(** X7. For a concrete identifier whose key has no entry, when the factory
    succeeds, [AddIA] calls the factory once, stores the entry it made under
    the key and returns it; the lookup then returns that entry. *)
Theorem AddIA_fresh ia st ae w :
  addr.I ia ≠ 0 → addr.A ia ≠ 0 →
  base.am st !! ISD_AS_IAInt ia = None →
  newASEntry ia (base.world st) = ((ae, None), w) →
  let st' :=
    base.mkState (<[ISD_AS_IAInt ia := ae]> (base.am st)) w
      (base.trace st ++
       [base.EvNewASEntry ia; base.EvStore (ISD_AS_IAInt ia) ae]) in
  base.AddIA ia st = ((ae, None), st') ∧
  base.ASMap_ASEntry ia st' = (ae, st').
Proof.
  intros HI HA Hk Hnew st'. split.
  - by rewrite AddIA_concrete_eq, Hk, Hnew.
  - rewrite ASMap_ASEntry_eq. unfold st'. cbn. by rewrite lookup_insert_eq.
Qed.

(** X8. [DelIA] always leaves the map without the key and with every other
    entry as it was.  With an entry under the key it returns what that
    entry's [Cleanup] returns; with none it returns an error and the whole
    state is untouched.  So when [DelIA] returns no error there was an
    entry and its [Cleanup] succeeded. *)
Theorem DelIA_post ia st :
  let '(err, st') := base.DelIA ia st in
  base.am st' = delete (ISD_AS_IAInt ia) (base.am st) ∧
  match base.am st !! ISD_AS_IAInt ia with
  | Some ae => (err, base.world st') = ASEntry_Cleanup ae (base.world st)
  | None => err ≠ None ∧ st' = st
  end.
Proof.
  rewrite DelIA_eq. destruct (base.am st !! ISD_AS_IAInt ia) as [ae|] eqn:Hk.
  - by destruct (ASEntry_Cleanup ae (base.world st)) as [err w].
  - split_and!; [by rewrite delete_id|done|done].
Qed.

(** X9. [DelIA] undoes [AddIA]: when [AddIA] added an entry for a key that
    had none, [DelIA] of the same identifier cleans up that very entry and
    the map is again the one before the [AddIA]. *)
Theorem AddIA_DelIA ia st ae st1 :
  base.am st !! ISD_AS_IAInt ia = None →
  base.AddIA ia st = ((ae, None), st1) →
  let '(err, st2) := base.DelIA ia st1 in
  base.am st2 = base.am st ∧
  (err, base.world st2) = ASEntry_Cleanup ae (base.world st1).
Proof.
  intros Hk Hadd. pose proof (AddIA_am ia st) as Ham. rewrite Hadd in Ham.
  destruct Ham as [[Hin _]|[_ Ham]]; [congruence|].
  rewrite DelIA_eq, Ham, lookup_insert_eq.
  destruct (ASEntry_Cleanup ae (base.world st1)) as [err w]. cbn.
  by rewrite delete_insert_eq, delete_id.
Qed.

:::::

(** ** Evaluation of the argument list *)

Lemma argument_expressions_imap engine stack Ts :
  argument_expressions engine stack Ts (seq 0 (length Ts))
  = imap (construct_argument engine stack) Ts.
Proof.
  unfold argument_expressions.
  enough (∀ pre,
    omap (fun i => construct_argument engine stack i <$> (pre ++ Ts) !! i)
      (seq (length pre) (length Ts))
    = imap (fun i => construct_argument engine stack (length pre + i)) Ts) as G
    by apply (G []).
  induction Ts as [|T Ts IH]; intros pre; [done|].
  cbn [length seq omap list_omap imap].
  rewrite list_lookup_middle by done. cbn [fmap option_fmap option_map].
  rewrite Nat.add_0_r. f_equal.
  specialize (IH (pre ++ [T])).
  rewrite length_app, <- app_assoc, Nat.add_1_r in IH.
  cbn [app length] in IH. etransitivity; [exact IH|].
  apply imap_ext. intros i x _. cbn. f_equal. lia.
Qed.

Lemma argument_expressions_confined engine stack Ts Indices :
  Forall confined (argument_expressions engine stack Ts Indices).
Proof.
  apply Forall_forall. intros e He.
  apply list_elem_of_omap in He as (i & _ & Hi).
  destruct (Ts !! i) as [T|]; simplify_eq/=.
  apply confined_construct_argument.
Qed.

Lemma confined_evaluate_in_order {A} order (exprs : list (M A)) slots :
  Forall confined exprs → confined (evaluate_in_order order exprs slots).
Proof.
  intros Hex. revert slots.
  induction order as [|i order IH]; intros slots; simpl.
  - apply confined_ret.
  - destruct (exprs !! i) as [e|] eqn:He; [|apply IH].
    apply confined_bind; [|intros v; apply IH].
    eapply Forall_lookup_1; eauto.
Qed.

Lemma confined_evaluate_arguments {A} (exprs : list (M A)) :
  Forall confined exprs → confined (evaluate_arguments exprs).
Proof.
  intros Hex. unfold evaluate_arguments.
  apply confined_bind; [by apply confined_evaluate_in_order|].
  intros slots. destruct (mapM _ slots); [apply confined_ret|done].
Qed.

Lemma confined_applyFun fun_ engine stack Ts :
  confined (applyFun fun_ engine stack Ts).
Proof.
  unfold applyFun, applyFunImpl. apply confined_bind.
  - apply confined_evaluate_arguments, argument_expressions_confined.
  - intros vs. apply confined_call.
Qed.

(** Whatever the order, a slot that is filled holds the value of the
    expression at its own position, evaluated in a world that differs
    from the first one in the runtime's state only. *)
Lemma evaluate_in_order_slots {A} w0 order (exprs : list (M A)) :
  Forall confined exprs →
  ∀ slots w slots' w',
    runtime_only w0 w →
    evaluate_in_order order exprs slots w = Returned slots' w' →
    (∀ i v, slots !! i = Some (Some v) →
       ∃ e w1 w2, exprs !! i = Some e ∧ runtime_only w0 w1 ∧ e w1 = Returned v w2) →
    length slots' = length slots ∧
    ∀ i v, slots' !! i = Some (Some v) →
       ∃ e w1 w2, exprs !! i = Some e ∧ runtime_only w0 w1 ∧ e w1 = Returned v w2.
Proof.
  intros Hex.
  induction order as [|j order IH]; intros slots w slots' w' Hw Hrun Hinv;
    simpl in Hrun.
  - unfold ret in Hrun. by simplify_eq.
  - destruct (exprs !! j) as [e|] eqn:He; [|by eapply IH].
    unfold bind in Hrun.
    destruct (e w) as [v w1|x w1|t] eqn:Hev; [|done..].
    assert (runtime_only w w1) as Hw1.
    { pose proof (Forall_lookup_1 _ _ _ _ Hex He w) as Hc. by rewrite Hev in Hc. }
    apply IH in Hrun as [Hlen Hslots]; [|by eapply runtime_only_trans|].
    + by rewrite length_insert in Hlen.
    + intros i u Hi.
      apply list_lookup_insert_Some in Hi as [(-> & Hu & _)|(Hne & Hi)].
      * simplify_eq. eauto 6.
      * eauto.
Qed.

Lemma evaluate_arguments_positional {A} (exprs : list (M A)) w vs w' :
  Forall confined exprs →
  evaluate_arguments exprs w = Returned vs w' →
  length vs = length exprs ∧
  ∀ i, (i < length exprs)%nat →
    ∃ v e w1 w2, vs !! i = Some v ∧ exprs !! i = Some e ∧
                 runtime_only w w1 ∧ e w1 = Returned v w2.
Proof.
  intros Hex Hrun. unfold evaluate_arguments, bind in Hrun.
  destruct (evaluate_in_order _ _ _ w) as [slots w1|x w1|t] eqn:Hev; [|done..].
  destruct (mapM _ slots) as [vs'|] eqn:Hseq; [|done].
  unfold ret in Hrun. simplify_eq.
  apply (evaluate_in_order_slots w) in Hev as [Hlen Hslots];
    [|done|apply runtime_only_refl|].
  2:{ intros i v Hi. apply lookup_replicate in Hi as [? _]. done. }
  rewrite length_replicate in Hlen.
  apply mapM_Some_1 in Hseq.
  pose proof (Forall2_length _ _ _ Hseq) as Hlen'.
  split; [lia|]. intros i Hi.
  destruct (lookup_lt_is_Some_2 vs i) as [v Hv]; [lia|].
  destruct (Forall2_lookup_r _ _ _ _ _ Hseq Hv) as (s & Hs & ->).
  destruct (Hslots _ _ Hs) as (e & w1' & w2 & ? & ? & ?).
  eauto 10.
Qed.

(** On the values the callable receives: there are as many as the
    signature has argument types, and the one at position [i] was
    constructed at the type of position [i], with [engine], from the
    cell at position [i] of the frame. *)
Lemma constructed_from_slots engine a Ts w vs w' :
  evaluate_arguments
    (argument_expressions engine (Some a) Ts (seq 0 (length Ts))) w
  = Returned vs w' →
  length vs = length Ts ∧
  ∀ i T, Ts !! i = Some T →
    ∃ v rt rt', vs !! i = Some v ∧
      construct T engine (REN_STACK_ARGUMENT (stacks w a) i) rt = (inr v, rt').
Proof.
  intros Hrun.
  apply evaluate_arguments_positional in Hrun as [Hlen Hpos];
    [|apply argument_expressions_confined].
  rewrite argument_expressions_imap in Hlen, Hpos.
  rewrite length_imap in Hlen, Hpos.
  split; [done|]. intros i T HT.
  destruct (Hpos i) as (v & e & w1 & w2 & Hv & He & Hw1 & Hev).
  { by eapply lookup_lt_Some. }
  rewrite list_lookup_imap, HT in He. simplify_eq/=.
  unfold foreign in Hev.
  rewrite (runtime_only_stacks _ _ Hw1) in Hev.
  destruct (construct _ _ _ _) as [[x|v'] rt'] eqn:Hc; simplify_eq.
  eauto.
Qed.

:::::

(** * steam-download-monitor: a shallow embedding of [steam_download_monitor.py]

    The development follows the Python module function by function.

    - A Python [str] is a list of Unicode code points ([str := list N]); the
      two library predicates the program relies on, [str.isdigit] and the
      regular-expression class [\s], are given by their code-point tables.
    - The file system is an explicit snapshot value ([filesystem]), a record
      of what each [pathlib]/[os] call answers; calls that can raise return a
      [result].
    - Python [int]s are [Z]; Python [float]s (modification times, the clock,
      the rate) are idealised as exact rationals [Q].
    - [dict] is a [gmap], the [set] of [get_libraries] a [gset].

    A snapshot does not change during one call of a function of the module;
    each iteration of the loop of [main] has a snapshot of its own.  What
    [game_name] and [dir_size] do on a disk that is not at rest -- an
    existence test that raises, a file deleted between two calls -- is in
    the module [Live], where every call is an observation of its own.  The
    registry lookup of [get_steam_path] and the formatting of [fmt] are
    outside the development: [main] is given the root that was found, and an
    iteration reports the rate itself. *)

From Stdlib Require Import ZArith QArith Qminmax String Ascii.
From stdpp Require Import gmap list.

:::::

=== EXERCISE GOAL ===
Please copy the lines in the records above between the one holding "intros Hex. unfold evaluate_arguments." and the one holding "from the first", inclusive, exactly and with no other line.

=== OUTPUT OF THE TASK ===
  intros Hex. unfold evaluate_arguments.
  apply confined_bind; [by apply confined_evaluate_in_order|].
  intros slots. destruct (mapM _ slots); [apply confined_ret|done].
Qed.

Lemma confined_applyFun fun_ engine stack Ts :
  confined (applyFun fun_ engine stack Ts).
Proof.
  unfold applyFun, applyFunImpl. apply confined_bind.
  - apply confined_evaluate_arguments, argument_expressions_confined.
  - intros vs. apply confined_call.
Qed.

(** Whatever the order, a slot that is filled holds the value of the
    expression at its own position, evaluated in a world that differs
    from the first one in the runtime's state only. *)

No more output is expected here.